(To do)
Given the entries that follow, write out exactly the lines starting at the one containing "match base64_DecodeString (concat_fields" and ending at the one containing "(** On an error", both ends included, and only those.

+++ Dataset excerpts +++

(* ===== verification/RData.v ===== *)
(** * Record data: from text to wire form (src/internal/dns/rdata.go)

    [BuildRData] returns a byte slice and an error.  [Ok b] is the pair (b, nil) and
    [Err (e, b)] the pair (b, e): where [PackName] fails, the code returns the bytes
    packed so far together with the error, and a caller can see them.  A nil slice is
    the empty list: every slice of this file grows from nil by [append]. *)

From Stdlib Require Import ZArith Lia Ascii String.
From stdpp Require Import base list strings.
From S2P Require Import Prelude GoStrings GoNet Message WireNames.

Definition SupportedType (t : Z) : bool :=
  bool_decide (t ∈ [TypeA; TypeAAAA; TypeNS; TypeCNAME; TypeDNAME; TypePTR; TypeMX; TypeTXT;
    TypeSRV; TypeCAA; TypeNAPTR; TypeSSHFP; TypeTLSA; TypeDS; TypeDNSKEY; TypeHINFO]).

Inductive rdataError :=
| InvalidA | InvalidAAAA | ExpectsSingleName | ExpectsFields | InvalidUint | PackErr (e : packNameError)
| CAATagLength | InvalidCAAValue | NAPTRReplacement | StringTooLong | ExpectsHINFO
| InvalidFingerprint | InvalidCertificateData | InvalidDigest | InvalidPublicKey
| ExpectedQuotedString | ExpectedOpeningQuote | InvalidEscape | UnterminatedString
| UnsupportedType (t : Z).

Definition rdata : Type := go (rdataError * bytes) bytes.

(** A return of [nil, e]. *)
Definition fail {A} (e : rdataError) : go (rdataError * bytes) A := Err (e, []).

(** [return PackName(buf, name)] *)
Definition pack_name (buf : bytes) (name : gostring) : rdata :=
  match PackName buf name with
  | (b, None) => Ok b
  | (b, Some e) => Err (PackErr e, b)
  end.

Definition parseUint (s : gostring) (bits : Z) : go (rdataError * bytes) Z :=
  match ParseUint s bits with Some v => Ok v | None => fail InvalidUint end.

Definition isDigit (c : ascii) : bool := ((48 <=? bz c) && (bz c <=? 57))%Z.

Definition cutField (s : gostring) : gostring * gostring :=
  let s := TrimSpace s in
  match IndexAny s [" "%char; zb 9] with
  | None => (s, [])
  | Some i => (take i s, TrimSpace (drop i s))
  end.

(** The loop of [readQuoted], on the part of the string not yet read. *)
Fixpoint readQuoted_loop (s sb : gostring) : go (rdataError * bytes) (gostring * gostring) :=
  match s with
  | [] => fail UnterminatedString
  | c :: s1 =>
    if bool_decide (c = zb 34) then Ok (sb, s1)
    else if bool_decide (c = zb 92) then
      match s1 with
      | [] => readQuoted_loop s1 (sb ++ [c])
      | d :: s2 =>
        match s2 with
        | e :: f :: s3 =>
          if isDigit d && isDigit e && isDigit f then
            let v := ((bz d - 48) * 100 + (bz e - 48) * 10 + (bz f - 48))%Z in
            if (255 <? v)%Z then fail InvalidEscape else readQuoted_loop s3 (sb ++ [zb v])
          else readQuoted_loop s2 (sb ++ [d])
        | _ => readQuoted_loop s2 (sb ++ [d])
        end
      end
    else readQuoted_loop s1 (sb ++ [c])
  end.

Definition readQuoted (s : gostring) : go (rdataError * bytes) (gostring * gostring) :=
  match s with
  | [] => fail ExpectedOpeningQuote
  | c :: s' => if bool_decide (c <> zb 34) then fail ExpectedOpeningQuote else readQuoted_loop s' []
  end.

(** The loop of [parseQuotedStrings]; every turn consumes an opening quote. *)
Fixpoint parseQuotedStrings_loop (fuel : nat) (rest : gostring) (out : list gostring)
    : go (rdataError * bytes) (list gostring) :=
  if bool_decide (rest = []) then Ok out
  else
    match fuel with
    | 0 => NoFuel
    | S fuel' =>
      let! (s, remaining) := readQuoted rest in
      parseQuotedStrings_loop fuel' (TrimSpace remaining) (out ++ [s])
    end.

Definition parseQuotedStrings (text : gostring) : go (rdataError * bytes) (list gostring) :=
  let rest := TrimSpace text in parseQuotedStrings_loop (length rest) rest [].

(** The loop of [takeQuoted]; [n] strings are still to be read. *)
Fixpoint takeQuoted_loop (n : nat) (rest : gostring) (out : list gostring)
    : go (rdataError * bytes) (list gostring * gostring) :=
  match n with
  | 0 => Ok (out, rest)
  | S n' =>
    if negb (HasPrefix rest [zb 34]) then fail ExpectedQuotedString
    else
      let! (s, remaining) := readQuoted rest in
      takeQuoted_loop n' (TrimSpace remaining) (out ++ [s])
  end.

Definition takeQuoted (text : gostring) (n : nat) : go (rdataError * bytes) (list gostring * gostring) :=
  takeQuoted_loop n (TrimSpace text) [].

(** A character string: a length byte and the bytes. *)
Fixpoint appendStrings (buf : bytes) (strs : list gostring) : rdata :=
  match strs with
  | [] => Ok buf
  | s :: strs' =>
    if bool_decide (255 < length s) then fail StringTooLong
    else appendStrings ((buf ++ [zb (Z.of_nat (length s))]) ++ s) strs'
  end.

(** The inner loop of [buildTXT]: pieces of 255 bytes, then the remainder. *)
Fixpoint txtChunks (fuel : nat) (p buf : bytes) : rdata :=
  if bool_decide (255 < length p) then
    match fuel with
    | 0 => NoFuel
    | S fuel' => txtChunks fuel' (drop 255 p) ((buf ++ [zb 255]) ++ take 255 p)
    end
  else Ok ((buf ++ [zb (Z.of_nat (length p))]) ++ p).

Fixpoint txtParts (parts : list gostring) (buf : bytes) : rdata :=
  match parts with
  | [] => Ok buf
  | p :: parts' => let! buf := txtChunks (length p) p buf in txtParts parts' buf
  end.

Definition buildTXT (text : gostring) : rdata :=
  let! parts := (if HasPrefix text [zb 34] then parseQuotedStrings text else Ok [text]) in
  let! buf := txtParts parts [] in
  Ok (if bool_decide (length buf = 0) then [zb 0] else buf).

(** ** The cases of [BuildRData], on the trimmed text *)

Definition buildA (text : gostring) : rdata :=
  match ParseAddr text with
  | Some addr => if negb (Is4 addr) then fail InvalidA else Ok (AsSlice addr)
  | None => fail InvalidA
  end.

Definition buildAAAA (text : gostring) : rdata :=
  match ParseAddr text with
  | Some addr => if negb (Is6 addr) || Is4In6 addr then fail InvalidAAAA else Ok (AsSlice addr)
  | None => fail InvalidAAAA
  end.

Definition buildName (text : gostring) : rdata :=
  if bool_decide (text = []) || ContainsAny text [" "%char; zb 9] then fail ExpectsSingleName
  else pack_name [] text.

Definition buildMX (text : gostring) : rdata :=
  match Fields text with
  | [f0; f1] =>
    let! pref := parseUint f0 16 in
    pack_name (put16 (u16 pref)) f1
  | _ => fail ExpectsFields
  end.

Definition buildSRV (text : gostring) : rdata :=
  match Fields text with
  | [f0; f1; f2; f3] =>
    let! v := parseUint f0 16 in
    let buf := put16 (u16 v) in
    let! v := parseUint f1 16 in
    let buf := buf ++ put16 (u16 v) in
    let! v := parseUint f2 16 in
    let buf := buf ++ put16 (u16 v) in
    pack_name buf f3
  | _ => fail ExpectsFields
  end.

Definition buildCAA (text : gostring) : rdata :=
  match SplitN text " "%char 3 with
  | [f0; tag; f2] =>
    let! flags := parseUint f0 8 in
    if bool_decide (tag = []) || bool_decide (255 < length tag) then fail CAATagLength
    else
      let value := TrimSpace f2 in
      let! value :=
        (if HasPrefix value [zb 34] then
           match parseQuotedStrings value with
           | Ok [v] => Ok v
           | Ok _ | Err _ => fail InvalidCAAValue
           | Panic => Panic
           | NoFuel => NoFuel
           end
         else Ok value) in
      Ok (([zb flags; zb (Z.of_nat (length tag))] ++ tag) ++ value)
  | _ => fail ExpectsFields
  end.

Definition buildNAPTR (text : gostring) : rdata :=
  let (orderStr, rest) := cutField text in
  let (prefStr, rest) := cutField rest in
  let! order := parseUint orderStr 16 in
  let! pref := parseUint prefStr 16 in
  let! (strs, remaining) := takeQuoted rest 3 in
  let repl := TrimSpace remaining in
  if bool_decide (repl = []) || ContainsAny repl [" "%char; zb 9] then fail NAPTRReplacement
  else
    let buf := put16 (u16 order) in
    let buf := buf ++ put16 (u16 pref) in
    let! buf := appendStrings buf strs in
    pack_name buf repl.

Definition buildHINFO (text : gostring) : rdata :=
  match takeQuoted text 2 with
  | Ok (strs, rest) =>
    if bool_decide (TrimSpace rest <> []) then fail ExpectsHINFO else appendStrings [] strs
  | Err _ => fail ExpectsHINFO
  | Panic => Panic
  | NoFuel => NoFuel
  end.

(** [strings.Join(fs, "")] *)
Definition concat_fields (fs : list gostring) : gostring := Join fs [].

Definition buildSSHFP (text : gostring) : rdata :=
  match Fields text with
  | f0 :: f1 :: ((_ :: _) as digits) =>
    let! alg := parseUint f0 8 in
    let! fp := parseUint f1 8 in
    match hex_DecodeString (concat_fields digits) with
    | Some ((_ :: _) as digest) => Ok ([zb alg; zb fp] ++ digest)
    | _ => fail InvalidFingerprint
    end
  | _ => fail ExpectsFields
  end.

Definition buildTLSA (text : gostring) : rdata :=
  match Fields text with
  | f0 :: f1 :: f2 :: ((_ :: _) as digits) =>
    let! v := parseUint f0 8 in
    let buf := [zb v] in
    let! v := parseUint f1 8 in
    let buf := buf ++ [zb v] in
    let! v := parseUint f2 8 in
    let buf := buf ++ [zb v] in
    match hex_DecodeString (concat_fields digits) with
    | Some ((_ :: _) as data) => Ok (buf ++ data)
    | _ => fail InvalidCertificateData
    end
  | _ => fail ExpectsFields
  end.

Definition buildDS (text : gostring) : rdata :=
  match Fields text with
  | f0 :: f1 :: f2 :: ((_ :: _) as digits) =>
    let! tag := parseUint f0 16 in
    let! alg := parseUint f1 8 in
    let! dt := parseUint f2 8 in
    match hex_DecodeString (concat_fields digits) with
    | Some ((_ :: _) as digest) => Ok ((put16 (u16 tag) ++ [zb alg; zb dt]) ++ digest)
    | _ => fail InvalidDigest
    end
  | _ => fail ExpectsFields
  end.

Definition buildDNSKEY (text : gostring) : rdata :=
  match Fields text with
  | f0 :: f1 :: f2 :: ((_ :: _) as digits) =>
    let! flags := parseUint f0 16 in
    let! proto := parseUint f1 8 in
    let! alg := parseUint f2 8 in
    match base64_DecodeString (concat_fields digits) with
    | Some ((_ :: _) as key) => Ok ((put16 (u16 flags) ++ [zb proto; zb alg]) ++ key)
    | _ => fail InvalidPublicKey
    end
  | _ => fail ExpectsFields
  end.

Definition BuildRData (rtype : Z) (text : gostring) : rdata :=
  let text := TrimSpace text in
  if (rtype =? TypeA)%Z then buildA text
  else if (rtype =? TypeAAAA)%Z then buildAAAA text
  else if bool_decide (rtype ∈ [TypeNS; TypeCNAME; TypeDNAME; TypePTR]) then buildName text
  else if (rtype =? TypeMX)%Z then buildMX text
  else if (rtype =? TypeTXT)%Z then buildTXT text
  else if (rtype =? TypeSRV)%Z then buildSRV text
  else if (rtype =? TypeCAA)%Z then buildCAA text
  else if (rtype =? TypeNAPTR)%Z then buildNAPTR text
  else if (rtype =? TypeHINFO)%Z then buildHINFO text
  else if (rtype =? TypeSSHFP)%Z then buildSSHFP text
  else if (rtype =? TypeTLSA)%Z then buildTLSA text
  else if (rtype =? TypeDS)%Z then buildDS text
  else if (rtype =? TypeDNSKEY)%Z then buildDNSKEY text
  else fail (UnsupportedType rtype).

(** ** SOA data and the names inside record data *)

Fixpoint append_uint32s (buf : bytes) (vs : list Z) : bytes :=
  match vs with [] => buf | v :: vs' => append_uint32s (buf ++ put32 v) vs' end.

(** On an error the code returns nil, not the partial buffer. *)
Definition BuildSOA (primary admin : gostring) (serial refresh retry expire minimum : Z)
    : go packNameError bytes :=
  match PackName [] primary with
  | (_, Some e) => Err e
  | (buf, None) =>
    match PackName buf admin with
    | (_, Some e) => Err e
    | (buf, None) => Ok (append_uint32s buf [serial; refresh; retry; expire; minimum])
    end
  end.

(** The name in NS, CNAME, DNAME, PTR, MX and SRV data; the empty string when there is
    none or it does not parse. *)
Definition name_at (rdata : bytes) (off : nat) : gostring :=
  match ParseName rdata off with Ok (name, _) => name | _ => [] end.

Definition RDataNames (rtype : Z) (rdata : bytes) : gostring :=
  if bool_decide (rtype ∈ [TypeNS; TypeCNAME; TypeDNAME; TypePTR]) then name_at rdata 0
  else if (rtype =? TypeMX)%Z then if bool_decide (2 < length rdata) then name_at rdata 2 else []
  else if (rtype =? TypeSRV)%Z then if bool_decide (6 < length rdata) then name_at rdata 6 else []
  else [].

+++

(Task output)
    match base64_DecodeString (concat_fields digits) with
    | Some ((_ :: _) as key) => Ok ((put16 (u16 flags) ++ [zb proto; zb alg]) ++ key)
    | _ => fail InvalidPublicKey
    end
  | _ => fail ExpectsFields
  end.

Definition BuildRData (rtype : Z) (text : gostring) : rdata :=
  let text := TrimSpace text in
  if (rtype =? TypeA)%Z then buildA text
  else if (rtype =? TypeAAAA)%Z then buildAAAA text
  else if bool_decide (rtype ∈ [TypeNS; TypeCNAME; TypeDNAME; TypePTR]) then buildName text
  else if (rtype =? TypeMX)%Z then buildMX text
  else if (rtype =? TypeTXT)%Z then buildTXT text
  else if (rtype =? TypeSRV)%Z then buildSRV text
  else if (rtype =? TypeCAA)%Z then buildCAA text
  else if (rtype =? TypeNAPTR)%Z then buildNAPTR text
  else if (rtype =? TypeHINFO)%Z then buildHINFO text
  else if (rtype =? TypeSSHFP)%Z then buildSSHFP text
  else if (rtype =? TypeTLSA)%Z then buildTLSA text
  else if (rtype =? TypeDS)%Z then buildDS text
  else if (rtype =? TypeDNSKEY)%Z then buildDNSKEY text
  else fail (UnsupportedType rtype).

(** ** SOA data and the names inside record data *)

Fixpoint append_uint32s (buf : bytes) (vs : list Z) : bytes :=
  match vs with [] => buf | v :: vs' => append_uint32s (buf ++ put32 v) vs' end.

(** On an error the code returns nil, not the partial buffer. *)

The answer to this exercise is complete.